Works have begun on the much-awaited Fehmarnbelt Tunnel, connecting Denmark and Germany. The 18 km long tunnel will descend to a depth of up to 40 m beneath the Baltic Sea and will be the world’s longest immersed tunnel for road and rail.
Officially called the Fehmarnbelt Fixed Link, the tunnel is one of Europe’s largest infrastructure projects with a construction budget of over €7 billion ($8.2 billion). In comparison, the 50 km long Channel Tunnel completed in 1993 cost the equivalent of $15.5 billion in today’s value.
Although longer than the Fehmarnbelt Tunnel, the Channel Tunnel was constructed using a boring machine. In contrast, the Fehmarnbelt Tunnel will comprise of hollow concrete segments cast on land, sunk into their final position on the seabed, and linked together to form the tunnel.

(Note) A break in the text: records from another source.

(** A record file gets its final name before it is complete: after the
    rename and until the stream is closed, the file at its final path is a
    strict prefix of what was written, so that a process that stops in between
    leaves a truncated checkpoint under the name that says it is whole; after
    the last step it is complete. *)
Theorem rename_before_complete path flushed z d :
  (0 < LZOFile.len z <= kBlockSize)%nat -> (LZOFile.len z <= length (LZOFile.raw z))%nat ->
  LocalFile.fpos (LZOFile.f_ z) = length (LocalFile.data (LZOFile.f_ z)) ->
  exists d1 d2 d3 bytes, RecordFile_close path flushed z d = Ok (d1, d2, d3) /\
    LZOFile.close compress z = Ok bytes /\ d3 !! path = Some bytes /\
    exists part missing, d2 !! path = Some part /\ missing <> [] /\ bytes = part ++ missing.
Proof.
  intros Hl Hr Hp. unfold RecordFile_close, close_rename, Move, close_sync, close_delete.
  rewrite lookup_insert_eq. run.
  destruct (compress_some (take (LZOFile.len z) (LZOFile.raw z))) as (c & Hc & Hlc); [rewrite length_take; lia|].
  unfold LZOFile.close, LZOFile.write_block. destruct (Nat.eqb_spec (LZOFile.len z) 0); [lia|]. rewrite Hc. run.
  cbn [LZOFile.f_].
  set (sz := le_bytes 4 (to_uint32 (Z.of_nat (length c)))).
  destruct (local_append (LZOFile.f_ z) sz Hp) as [D1 P1].
  destruct (local_append (LocalFile.write (LZOFile.f_ z) sz) c) as [D2 _]; [by rewrite D1|]. rewrite D2, D1.
  eexists _, _, _, _. split; [done|]. split; [done|]. split; [by rewrite lookup_insert_eq|].
  exists (on_disk flushed z), (drop flushed (LocalFile.data (LZOFile.f_ z)) ++ sz ++ c).
  split; [by rewrite lookup_insert_eq|]. split.
  - intros E. apply app_eq_nil in E as [_ E]. apply app_eq_nil in E as [_ ->]. cbn in Hlc. lia.
  - unfold on_disk. by rewrite (app_assoc (take _ _)), take_drop, <- app_assoc.
Qed.
End Closing.

Definition half_block : LZOFile.t := LZOFile.mk LocalFile.open_w 0 (lit "ab") 0 2.
Lemma rename_before_complete_witness :
  exists d1 d2 d3 bytes, RecordFile_close add_byte (lit "cp") 0 half_block ∅ = Ok (d1, d2, d3) /\
    LZOFile.close add_byte half_block = Ok bytes /\ d3 !! lit "cp" = Some bytes /\
    exists part missing, d2 !! lit "cp" = Some part /\ missing <> [] /\ bytes = part ++ missing.
Proof.
  apply (rename_before_complete 3 add_byte).
  - intros s _. eexists. split; [reflexivity|]. cbn. lia.
  - cbn. lia.
  - cbn. lia.
  - reflexivity.
Defined.
End Closing.

(** ** [Encoder] and [Decoder] *)
Module Coder.
(** On a string: a value is its bytes, a string its length and its bytes. *)
Definition write_u32 (out : cstr) (v : Z) : cstr := out ++ le_bytes 4 (to_uint32 v).
Definition write_u64 (out : cstr) (v : Z) : cstr := out ++ le_bytes 8 (to_uint64 v).
Definition write_bytes (out s : cstr) : cstr := out ++ s.
Definition write_string (out v : cstr) : cstr := write_bytes (write_u32 out (Z.of_nat (length v))) v.

Record Decoder := mk { src : cstr; dpos : nat }.
Implicit Types d : Decoder.
(** [memcpy] past the end of the source is undefined. *)
Definition read_bytes d (n : nat) : outcome (Decoder * cstr) :=
  if decide (dpos d + n <= length (src d))%nat
  then Ok (mk (src d) (dpos d + n), take n (drop (dpos d) (src d))) else Undefined.
Definition read_u32 d : outcome (Decoder * Z) := '(d, s) ← read_bytes d 4; Ok (d, le_value s).
Definition read_string d : outcome (Decoder * cstr) :=
  '(d, n) ← read_u32 d; read_bytes d (Z.to_nat n).
Definition ddone d : bool := (dpos d =? length (src d))%nat.
(** [read<V>] from a file asks for [sizeof(t)] bytes, the size of the pointer
    [t], whatever the [size] of the value it points to; bytes beyond that
    overwrite what follows the value. *)
Definition read_from_file (f : LocalFile.t) (size : nat) : outcome (LocalFile.t * cstr) :=
  let '(f, _, d) := LocalFile.read f 8 in
  if (size <? length d)%nat then Undefined else Ok (f, d).

Lemma read_bytes_spec s0 s rest : read_bytes (mk (s0 ++ s ++ rest) (length s0)) (length s) =
  Ok (mk (s0 ++ s ++ rest) (length s0 + length s), s).
Proof.
  unfold read_bytes. cbn [src dpos]. rewrite decide_True by (rewrite !length_app; lia).
  by rewrite drop_app_length, take_app_length.
Qed.
Lemma read_string_spec s0 v rest : Z.of_nat (length v) < 2 ^ 32 ->
  let n := le_bytes 4 (to_uint32 (Z.of_nat (length v))) in
  read_string (mk (s0 ++ n ++ v ++ rest) (length s0)) = Ok (mk (s0 ++ n ++ v ++ rest) (length s0 + 4 + length v), v).
Proof.
  intros Hv n. unfold read_string, read_u32.
  assert (length n = 4%nat) as Hn by apply length_le_bytes.
  pose proof (read_bytes_spec s0 n (v ++ rest)) as E. rewrite Hn in E. rewrite E. run.
  subst n. rewrite to_uint32_small in * by lia. rewrite le_value_le_bytes, Z.mod_small by (cbn; lia). rewrite Nat2Z.id.
  pose proof (read_bytes_spec (s0 ++ le_bytes 4 (Z.of_nat (length v))) v rest) as E2.
  rewrite length_app, Hn, <- app_assoc in E2. exact E2.
Qed.

Fixpoint read_strings (n : nat) d : outcome (Decoder * list cstr) :=
  match n with
  | O => Ok (d, [])
  | S n => '(d, v) ← read_string d; '(d, vs) ← read_strings n d; Ok (d, v :: vs)
  end.

Lemma strings_roundtrip vs : forall s0, Forall (fun v => Z.of_nat (length v) < 2 ^ 32) vs ->
  let out := fold_left write_string vs s0 in
  read_strings (length vs) (mk out (length s0)) = Ok (mk out (length out), vs).
Proof.
  induction vs as [|v vs IH]; intros s0 Hv; cbn zeta; [done|]. apply Forall_cons in Hv as [Hv Hvs].
  cbn [fold_left length read_strings].
  assert (exists rest, fold_left write_string vs (write_string s0 v) = write_string s0 v ++ rest) as [rest Er].
  { generalize (write_string s0 v). clear. induction vs as [|v vs IH]; intros s; [exists []; by rewrite app_nil_r|].
    cbn [fold_left]. destruct (IH (write_string s v)) as [rest ->]. unfold write_string, write_bytes, write_u32.
    eexists. by rewrite <- !app_assoc. }
  specialize (IH (write_string s0 v) Hvs). cbn zeta in IH. rewrite Er in *.
  assert (write_string s0 v ++ rest = s0 ++ le_bytes 4 (to_uint32 (Z.of_nat (length v))) ++ v ++ rest) as E.
  { unfold write_string, write_bytes, write_u32. by rewrite <- !app_assoc. }
  pose proof (read_string_spec s0 v rest Hv) as E1. cbn zeta in E1. rewrite <- E in E1. rewrite E1. run.
  assert (length (write_string s0 v) = length s0 + 4 + length v)%nat as El.
  { unfold write_string, write_bytes, write_u32. rewrite !length_app, length_le_bytes. done. }
  rewrite El in IH. rewrite IH. by run.
Qed.

(** A decoder that reads a 32-bit value from a file with at least five
    bytes left writes past the value. *)
Theorem decoder_overruns f : (5 <= length (drop (LocalFile.fpos f) (LocalFile.data f)))%nat ->
  read_from_file f 4 = Undefined.
Proof.
  intros Hl. unfold read_from_file, LocalFile.read.
  destruct (Nat.ltb_spec 4 (length (take 8 (drop (LocalFile.fpos f) (LocalFile.data f))))) as [|Hge]; [done|].
  rewrite length_take in Hge. lia.
Qed.
Lemma decoder_overruns_witness : read_from_file (LocalFile.open_r (lit "12345678")) 4 = Undefined.
Proof. apply decoder_overruns. cbn. lia. Defined.
End Coder.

The Fehmarnbelt tunnel is an epitome of innovative design by challenging the existing tunnel building standards. Its pioneering longitudinal ventilation system and state-of-the-art safety and security features improve the overall functionality of the tunnel.
Each tunnel element will weigh 73,000 tonnes and will be hollow and sealed with bulkheads in order to float in the water. A total of 79 individual elements and ten special elements will be assembled to complete the tunnel.
The tunnel will have a four-lane motorway and a twin track-electrified railway to connect Rødbyhavn in Denmark with Puttgarden in Germany. It will serve as an alternative to the current ferry service between the places to reduce the crossing time from 45 minutes to just seven minutes by train and ten minutes by car.
It will also cut short the train journey between Hamburg and Copenhagen from about four and a half to merely three hours.
The project is expected to move into the actual production stage of the tunnel sections by 2023. It is expected to be constructed in 8.5 years, with an opening slated in 2029.